(Dataset excerpts)
○ ○ ○ ○

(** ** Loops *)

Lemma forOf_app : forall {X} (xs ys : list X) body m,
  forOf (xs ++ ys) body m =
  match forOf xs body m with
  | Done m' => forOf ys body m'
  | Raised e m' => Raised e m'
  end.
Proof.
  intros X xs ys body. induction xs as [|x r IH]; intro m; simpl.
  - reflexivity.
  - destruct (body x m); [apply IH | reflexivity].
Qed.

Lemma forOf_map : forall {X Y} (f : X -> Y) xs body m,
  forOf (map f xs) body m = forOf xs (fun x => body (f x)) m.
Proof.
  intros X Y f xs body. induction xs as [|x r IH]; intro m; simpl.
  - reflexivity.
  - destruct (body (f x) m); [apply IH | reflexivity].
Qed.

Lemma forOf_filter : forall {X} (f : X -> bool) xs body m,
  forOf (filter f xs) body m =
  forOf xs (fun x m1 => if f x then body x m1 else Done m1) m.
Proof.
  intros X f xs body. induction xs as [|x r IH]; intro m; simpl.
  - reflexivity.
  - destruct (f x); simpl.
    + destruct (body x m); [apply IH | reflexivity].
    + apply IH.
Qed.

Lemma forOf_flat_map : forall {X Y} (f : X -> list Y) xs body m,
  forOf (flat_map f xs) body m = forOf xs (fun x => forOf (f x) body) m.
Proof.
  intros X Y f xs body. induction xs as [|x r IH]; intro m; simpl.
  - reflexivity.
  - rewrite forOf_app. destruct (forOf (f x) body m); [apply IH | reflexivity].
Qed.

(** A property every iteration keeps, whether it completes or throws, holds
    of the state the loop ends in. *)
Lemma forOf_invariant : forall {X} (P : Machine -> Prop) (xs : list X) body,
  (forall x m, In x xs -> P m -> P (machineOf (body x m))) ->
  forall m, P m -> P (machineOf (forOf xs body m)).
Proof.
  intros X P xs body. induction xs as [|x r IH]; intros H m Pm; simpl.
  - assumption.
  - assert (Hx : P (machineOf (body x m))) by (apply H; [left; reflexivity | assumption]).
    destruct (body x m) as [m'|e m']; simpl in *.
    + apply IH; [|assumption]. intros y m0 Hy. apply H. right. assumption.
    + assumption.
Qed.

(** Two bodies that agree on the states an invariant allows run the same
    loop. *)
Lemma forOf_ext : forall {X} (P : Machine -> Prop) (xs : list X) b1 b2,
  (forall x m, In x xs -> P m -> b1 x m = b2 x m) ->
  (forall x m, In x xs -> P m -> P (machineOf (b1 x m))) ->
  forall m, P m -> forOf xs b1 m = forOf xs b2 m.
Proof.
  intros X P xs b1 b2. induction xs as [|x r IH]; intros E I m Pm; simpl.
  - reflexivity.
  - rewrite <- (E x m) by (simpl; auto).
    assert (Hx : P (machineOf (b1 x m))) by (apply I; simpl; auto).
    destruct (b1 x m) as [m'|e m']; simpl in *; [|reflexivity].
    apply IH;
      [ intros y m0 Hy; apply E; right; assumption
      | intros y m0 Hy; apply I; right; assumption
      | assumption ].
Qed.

○ ○ ○ ○

**Instructions to follow**
Take the lines from the start of the records through the line holding "Lemma forOf_flat_map : forall", both included, and please print them exactly, with nothing else.

**Task answer**
(** ** Loops *)

Lemma forOf_app : forall {X} (xs ys : list X) body m,
  forOf (xs ++ ys) body m =
  match forOf xs body m with
  | Done m' => forOf ys body m'
  | Raised e m' => Raised e m'
  end.
Proof.
  intros X xs ys body. induction xs as [|x r IH]; intro m; simpl.
  - reflexivity.
  - destruct (body x m); [apply IH | reflexivity].
Qed.

Lemma forOf_map : forall {X Y} (f : X -> Y) xs body m,
  forOf (map f xs) body m = forOf xs (fun x => body (f x)) m.
Proof.
  intros X Y f xs body. induction xs as [|x r IH]; intro m; simpl.
  - reflexivity.
  - destruct (body (f x) m); [apply IH | reflexivity].
Qed.

Lemma forOf_filter : forall {X} (f : X -> bool) xs body m,
  forOf (filter f xs) body m =
  forOf xs (fun x m1 => if f x then body x m1 else Done m1) m.
Proof.
  intros X f xs body. induction xs as [|x r IH]; intro m; simpl.
  - reflexivity.
  - destruct (f x); simpl.
    + destruct (body x m); [apply IH | reflexivity].
    + apply IH.
Qed.

Lemma forOf_flat_map : forall {X Y} (f : X -> list Y) xs body m,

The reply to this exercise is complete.